In the last nine months, many people have had their world turned upside down, both financially and emotionally. The global pandemic we now find ourselves in has disrupted many parts of our lives, including the real estate industry. Many Americans have physically uprooted themselves, fleeing cities, and seeking more suburban living. With the ever-changing nature of the pandemic, where does that leave commercial real estate?
At the beginning of the pandemic, many employers sent their employees to work from home indefinitely. While some employees have returned to working in the office, many employees will be working remotely into 2021. The trend of working remotely could further transform office real estate sales. A recent article written by Korey Matthews for CNBC states that “a net 215 million square feet of office vacancy will be lost due to the pandemic”. The pandemic has arguably proven that employees can effectively work from home, allowing for a richer work-life balance. However, there are a handful of jobs that need to be done in an office setting. Companies such as Amazon and Facebook are purchasing large office spaces to allow for a more spread-out work environment. Office real estate is expected to recover; however, the timeline for that recovery is not clear.
Retail real estate is another submarket impacted by financial burdens during the pandemic. Retail landlords are reporting higher rates of unpaid rent than other commercial property landlords. According to an article from the Commercial Real Estate Development Association, “retail is under-performing at around 20%-40%”. This is predominantly due to many states shutting down non-essential businesses during the pandemic. The shift towards online retail was already reducing the demand for in-person shopping, and the pandemic has just increased it. As stores reopened shopping malls are seeing less foot traffic. Businesses that depend on in-person customers, such as restaurants and gyms, are seeing a shift to curbside takeout pickup and online fitness programs. However, this is not permanent. Experiential businesses will bounce back, but the rate at which they will do so is unclear.
It is important to invest in assets that will thrive post-pandemic and create the most value such as multifamily properties. Multifamily real estate is staying afloat because the need for shelter is inelastic. Regardless of the economic circumstances, many people will prioritize rent in order to ensure they have a safe place to live. As a result, multifamily real estate tends to be the most resilient sector of investment real estate during an economic crisis. Many people are migrating out of bigger cities and into secondary locations. According to an article written by Ari Rastegar for the National Real Estate Investor, “While many investors wait on the sidelines, now is the time to be aggressive in buying vintage multifamily property. There’s going to be a significant shift towards these garden-style communities as they offer more opportunities for social distancing with open space, lower density, and outdoor access, as well as greater air circulation compared to high-rises with closed hallways and elevators”. The rent for this type of multifamily property is usually on the lower end, which is crucial during this pandemic. The AZ Big Media states, “Primary markets will not suffer forever, but their recovery will depend on how much newly relocated individuals enjoy their adopted homes and cities and whether they choose to stay”. The key to success is to find properties with more space for social distancing and low monthly rent.

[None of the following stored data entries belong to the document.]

(** [cap_view_lower] never asserts and is below the view of every instantiation
    (or generic with all of them as instances) exactly outside two cases, where its
    documentation fails: a [trn] view of [#any], for which it answers [iso], and a
    [#read] view of [trn], for which it answers [trn]. *)
Theorem cap_view_lower_bound :
  forall c1, c1 ∈ all_caps -> forall e1, e1 ∈ all_ephs ->
  forall c2, c2 ∈ all_caps -> forall e2, e2 ∈ all_ephs ->
  view_lower_spec (c1, e1) (c2, e2).
Proof. by_computation. Qed.

Lemma cap_view_lower_bound_witness : view_lower_spec (TK_BOX, TK_NONE) (TK_CAP_ANY, TK_NONE).
Proof.
  apply (cap_view_lower_bound TK_BOX ltac:(by_computation) TK_NONE ltac:(by_computation)
    TK_CAP_ANY ltac:(by_computation) TK_NONE ltac:(by_computation)).
Defined.

(** Safety of reading through a reference.  Through a sendable reference other
    than [nhb] only sendable capabilities are visible, and through one that cannot
    write no writable capability is visible. *)
Theorem cap_view_upper_safe :
  forall c1, c1 ∈ all_caps -> forall e1, e1 ∈ all_ephs ->
  forall c2, c2 ∈ all_caps -> forall e2, e2 ∈ all_ephs ->
  view_safe (c1, e1) (c2, e2).
Proof. by_computation. Qed.

Lemma cap_view_upper_safe_witness : view_safe (TK_ISO, TK_NONE) (TK_REF, TK_NONE).
Proof.
  apply (cap_view_upper_safe TK_ISO ltac:(by_computation) TK_NONE ltac:(by_computation)
    TK_REF ltac:(by_computation) TK_NONE ltac:(by_computation)).
Defined.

Warehouse real estate is also doing well during the pandemic. As many companies continue to evolve online, more space is needed for their products. As the pandemic continues, we will see household consolidation. College students are returning home, families are downsizing, and people need a place to store their belongings. Projects that were underway or in the planning stages have stalled right now, which will also boost the self-storage real estate sector.
Each segment of the investment real estate sector has its unique challenges. All of the investment real estate sectors will face obstacles during the recovery process, and some may experience great change due to new behaviors adopted during the pandemic. Since there is no clear timeline of when the pandemic will end, it is hard to say what the comeback will look like for each segment of the investment real estate industry.